• _PROBLEM STATEMENT_:
Restate verbatim the span of lines below between the line with "(** ** The clean-up of the session cache *)" and the line with "unfold Object_keys. rewrite", including those two lines, and only that span.

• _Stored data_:
Definition connectBody (timecode : JsVal) : JsVal :=
  JObj [("userName", JStr "teamA"); ("secret", JStr "s3cret"); ("timecode", timecode)].

(** ** Notions the statements and proofs use *)

(** A character the three passes of [toTableName] leave alone. *)
Definition settled (c : ascii) : bool :=
  (code (lowerChar c) =? code c)%N && negb (isSpaceOrHyphen c) && negb (isPunct c).

Fixpoint allSettled (s : string) : bool :=
  match s with
  | EmptyString => true
  | String c rest => settled c && allSettled rest
  end.

(** What the sweep leaves of an entry when the threshold is [threshold]. *)
Definition swept (threshold : Z) (entry : option SessionInfo) : option SessionInfo :=
  match entry with
  | Some session => if s_lastAccess session <? threshold then None else Some session
  | None => None
  end.

(** The log request [body] carries a session key that, trimmed, is [key],
    under which the cache holds [session]. *)
Definition resolves (body : JsVal) (st : Server) (key : string) (session : SessionInfo)
  : Prop :=
  exists raw, get body "sessionKey" = JStr raw /\ raw <> ""
              /\ key = trim raw /\ sessions st !! key = Some session.

(** A generator that returns a cached key [n] times, then a new one. *)
Definition collideThenFresh (n : nat) : nat -> string :=
  fun i => if (i <? n)%nat then "k1" else "k2".


(** The three ways a log request on the resolved [session] ends: without
    touching the store, with the row written, with the write refused. *)
Inductive LogOutcome (faults : nat -> bool) (now : Z) (body : JsVal) (st : Server)
    (key : string) (session : SessionInfo) (st' : Server) (reply : Reply) : Prop :=
| NotWritten :
    db st' = db st ->
    sessions st' = <[key := touch now session]> (sessions st) ->
    (status reply = HTTP_BAD_REQUEST
     \/ (reply = SendEmpty 200
         /\ asInteger (get body "sequence") < s_nextSequence session)) ->
    LogOutcome faults now body st key session st' reply
| Written (row : Row) (res : QueryResult) :
    s_nextSequence session <= asInteger (get body "sequence") ->
    query faults (InsertRow (s_table session) row) (db st) = (db st', Some res) ->
    r_data row = parseData (get body "data") ->
    sessions st'
    = <[key := setNextSequence (addOne (asInteger (get body "sequence"))) (touch now session)]>
        (sessions st) ->
    reply = SendEmpty 200 ->
    LogOutcome faults now body st key session st' reply
| WriteFailed (row : Row) :
    s_nextSequence session <= asInteger (get body "sequence") ->
    (exists db1, query faults (InsertRow (s_table session) row) (db st) = (db1, None)
                 /\ db st' = poolDiscard db1) ->
    sessions st' = <[key := touch now session]> (sessions st) ->
    status reply = HTTP_INTERNAL_ERROR ->
    LogOutcome faults now body st key session st' reply.

(** The connection is not inside a live transaction: it is idle, or the
    transaction it is in has been aborted. *)
Definition settledTx (db : Db) : Prop := tx db = TxNone \/ tx db = TxFailed.

(** Every statement a computation issues satisfies [P]. *)
Definition issues {A} (P : Sql -> Prop) (m : Try A) : Prop :=
  forall db db' r, m db = (db', r) ->
                   exists l, issued db' = (issued db ++ l)%list /\ Forall P l.

Definition notRollback (q : Sql) : Prop := is_rollback q = false.

(** [afterFailures H name db db']: from [db], a series of session starts
    for [name], none of which returned a session index (each returned a
    negative one or let an exception escape), leads to [db']. *)
Inductive afterFailures (H : Host) (name : string) : Db -> Db -> Prop :=
| NoAttempt db : afterFailures H name db db
| FailedAttempt db db1 db2 connects faults secret version section time setupId out :
    tryBeginSession H connects faults name secret version section time setupId db
    = (db1, out) ->
    (forall r, out = Returned r -> sessionId r < 0) ->
    afterFailures H name db1 db2 ->
    afterFailures H name db db2.

(** A store whose only table is [teama], with the connection idle. *)
Definition teamaDb (rows : list Row) : Db :=
  {| committed := {["teama" := rows]}; working := {["teama" := rows]};
     tx := TxNone; issued := [] |}.

(** ** HTTP server configuration (lines 431-467) *)

(** [s.indexOf(sub)], counting from [from]: the position of the first
    occurrence, -1 when there is none. *)
Fixpoint indexOfFrom (sub s : string) (from : Z) : Z :=
  if String.prefix sub s then from
  else match s with
       | EmptyString => -1
       | String _ rest => indexOfFrom sub rest (from + 1)
       end.

Definition indexOf (s sub : string) : Z := indexOfFrom sub s 0.

Definition startsWith (s p : string) : bool := String.prefix p s.

(** The [origin] function of [corsOptions]: [true] for
    [callback(null, true)], [false] for the callback with the error
    'Not allowed by CORS'. [None] is a request without Origin header. *)
Definition corsOrigin (origin : option string) : bool :=
  match origin with
  | None => true
  | Some o =>
      negb (truthy (JStr o))
      || negb (indexOf o "itch.io/" =? -1)
      || negb (indexOf o "ssl.hwcdn.net" =? -1)
      || startsWith o "http://localhost"
      || startsWith o "chrome-extension://"
  end.

(** Endpoint to poke the server (lines 275-277). *)
Definition awake : Reply := SendEmpty HTTP_SUCCESS.

(** ** Further notions the statements use *)

(** A string that does not begin with a white-space character. *)
Definition headClean (s : string) : Prop :=
  match s with
  | EmptyString => True
  | String c _ => isWhiteSpace c = false
  end.

(** The characters of a string. *)
Fixpoint chars (s : string) : list ascii :=
  match s with
  | EmptyString => []
  | String c rest => c :: chars rest
  end.

(** [sub] occurs in [s]. *)
Definition occursIn (sub s : string) : Prop :=
  exists pre post, s = (pre ++ sub ++ post)%string.

(** The store meets no fault from the state [db] on: no statement issued
    from now on fails for a reason outside the schema. *)
Definition quietFrom (faults : nat -> bool) (db : Db) : Prop :=
  forall n, (length (issued db) <= n)%nat -> faults n = false.

(** Two computations that run alike, and keep the store quiet, whenever
    they start in a quiet store. *)
Definition quietEq {A} (faults : nat -> bool) (m m' : Try A) : Prop :=
  forall db, quietFrom faults db -> m db = m' db /\ quietFrom faults (fst (m db)).

(** * Properties *)

(** ** The sanitizer *)

Section Sanitizer.

Lemma settled_fixed c :
  settled c = true ->
  lowerChar c = c /\ isSpaceOrHyphen c = false /\ isPunct c = false.
Proof.
  unfold settled. intros Hs.
  apply andb_prop in Hs as [Hs Hp]. apply andb_prop in Hs as [Hl Hw].
  apply negb_true_iff in Hp, Hw. split; [|auto].
  apply N.eqb_eq in Hl. unfold code in Hl.
  rewrite <- (ascii_N_embedding (lowerChar c)), Hl. apply ascii_N_embedding.
Qed.

(** Whatever survives the three passes is settled. *)
Lemma pass_settles c :
  let c' := if isSpaceOrHyphen (lowerChar c) then "_"%char else lowerChar c in
  isPunct c' = false -> settled c' = true.
Proof.
  destruct c as [[] [] [] [] [] [] [] []]; vm_compute; intros; congruence.
Qed.

Lemma toTableName_settled name : allSettled (toTableName name) = true.
Proof.
  unfold toTableName. induction name as [|c rest IH]; [reflexivity|].
  cbn [toLowerCase replaceSpaceHyphen stripPunct].
  pose proof (pass_settles c) as Hc. cbv zeta in Hc.
  destruct (isPunct (if isSpaceOrHyphen (lowerChar c) then "_"%char else lowerChar c)) eqn:Hp.
  - exact IH.
  - cbn [allSettled]. rewrite Hc by reflexivity. exact IH.
Qed.


End Sanitizer.


Example toTableName_teamA : toTableName "Team-A's  log.v2" = "team_as__logv2".
Proof. reflexivity. Qed.

(** ** The clean-up of the session cache *)

Section Cleanup.
Variable threshold : Z.

Lemma cleanup_loop (keys : list string) :
  forall (m : gmap string SessionInfo) (d r : nat),
    NoDup keys ->
    (forall k, k ∈ keys -> is_Some (m !! k)) ->
    exists m' d' r',
      foldl (cleanupStep threshold)
            (Returned {| cache := m; deleted := d; remaining := r |}) keys
      = Returned {| cache := m'; deleted := d'; remaining := r' |}
      /\ (d' + r' = d + r + length keys)%nat
      /\ (forall k, k ∈ keys -> m' !! k = swept threshold (m !! k))
      /\ (forall k, k ∉ keys -> m' !! k = m !! k).
Proof.
  induction keys as [|key rest IH]; intros m d r Hnd Hin.
  - exists m, d, r. split; [done|]. split; [cbn; lia|]. split; [|done].
    intros k Hk. by apply elem_of_nil in Hk.
  - apply NoDup_cons in Hnd as [Hfresh Hnd].
    destruct (Hin key) as [s Hs]; [by left|].
    cbn [foldl cleanupStep cache]. rewrite Hs.
    destruct (s_lastAccess s <? threshold) eqn:Hold.
    + destruct (IH (delete key m) (S d) r Hnd) as (m' & d' & r' & Hrun & Hcount & Hkeys & Hfar).
      { intros k Hk. rewrite lookup_delete_ne by (intros ->; done). apply Hin. by right. }
      exists m', d', r'. cbn [deleted remaining]. rewrite Hrun.
      split; [done|]. split; [cbn [length]; lia|]. split.
      * intros k Hk. apply elem_of_cons in Hk as [->|Hk].
        -- rewrite Hfar by done. rewrite lookup_delete_eq, Hs. cbn. by rewrite Hold.
        -- rewrite Hkeys by done. rewrite lookup_delete_ne by (intros ->; done). done.
      * intros k Hk. apply not_elem_of_cons in Hk as [Hne Hk].
        rewrite Hfar by done. by rewrite lookup_delete_ne.
    + destruct (IH m d (S r) Hnd) as (m' & d' & r' & Hrun & Hcount & Hkeys & Hfar).
      { intros k Hk. apply Hin. by right. }
      exists m', d', r'. cbn [deleted remaining]. rewrite Hrun.
      split; [done|]. split; [cbn [length]; lia|]. split.
      * intros k Hk. apply elem_of_cons in Hk as [->|Hk].
        -- rewrite Hfar by done. rewrite Hs. cbn. by rewrite Hold.
        -- by apply Hkeys.
      * intros k Hk. apply not_elem_of_cons in Hk as [Hne Hk]. by apply Hfar.
Qed.

End Cleanup.

Lemma Object_keys_spec (m : gmap string SessionInfo) (k : string) :
  k ∈ Object_keys m <-> is_Some (m !! k).
Proof.
  unfold Object_keys. rewrite list_elem_of_fmap. split.
  - intros [[k' s] [-> Hin]]. apply elem_of_map_to_list in Hin. by exists s.
  - intros [s Hs]. exists (k, s). split; [done|]. by apply elem_of_map_to_list.
Qed.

• _SOLUTION_:
(** ** The clean-up of the session cache *)

Section Cleanup.
Variable threshold : Z.

Lemma cleanup_loop (keys : list string) :
  forall (m : gmap string SessionInfo) (d r : nat),
    NoDup keys ->
    (forall k, k ∈ keys -> is_Some (m !! k)) ->
    exists m' d' r',
      foldl (cleanupStep threshold)
            (Returned {| cache := m; deleted := d; remaining := r |}) keys
      = Returned {| cache := m'; deleted := d'; remaining := r' |}
      /\ (d' + r' = d + r + length keys)%nat
      /\ (forall k, k ∈ keys -> m' !! k = swept threshold (m !! k))
      /\ (forall k, k ∉ keys -> m' !! k = m !! k).
Proof.
  induction keys as [|key rest IH]; intros m d r Hnd Hin.
  - exists m, d, r. split; [done|]. split; [cbn; lia|]. split; [|done].
    intros k Hk. by apply elem_of_nil in Hk.
  - apply NoDup_cons in Hnd as [Hfresh Hnd].
    destruct (Hin key) as [s Hs]; [by left|].
    cbn [foldl cleanupStep cache]. rewrite Hs.
    destruct (s_lastAccess s <? threshold) eqn:Hold.
    + destruct (IH (delete key m) (S d) r Hnd) as (m' & d' & r' & Hrun & Hcount & Hkeys & Hfar).
      { intros k Hk. rewrite lookup_delete_ne by (intros ->; done). apply Hin. by right. }
      exists m', d', r'. cbn [deleted remaining]. rewrite Hrun.
      split; [done|]. split; [cbn [length]; lia|]. split.
      * intros k Hk. apply elem_of_cons in Hk as [->|Hk].
        -- rewrite Hfar by done. rewrite lookup_delete_eq, Hs. cbn. by rewrite Hold.
        -- rewrite Hkeys by done. rewrite lookup_delete_ne by (intros ->; done). done.
      * intros k Hk. apply not_elem_of_cons in Hk as [Hne Hk].
        rewrite Hfar by done. by rewrite lookup_delete_ne.
    + destruct (IH m d (S r) Hnd) as (m' & d' & r' & Hrun & Hcount & Hkeys & Hfar).
      { intros k Hk. apply Hin. by right. }
      exists m', d', r'. cbn [deleted remaining]. rewrite Hrun.
      split; [done|]. split; [cbn [length]; lia|]. split.
      * intros k Hk. apply elem_of_cons in Hk as [->|Hk].
        -- rewrite Hfar by done. rewrite Hs. cbn. by rewrite Hold.
        -- by apply Hkeys.
      * intros k Hk. apply not_elem_of_cons in Hk as [Hne Hk]. by apply Hfar.
Qed.

End Cleanup.

Lemma Object_keys_spec (m : gmap string SessionInfo) (k : string) :
  k ∈ Object_keys m <-> is_Some (m !! k).
Proof.
  unfold Object_keys. rewrite list_elem_of_fmap. split.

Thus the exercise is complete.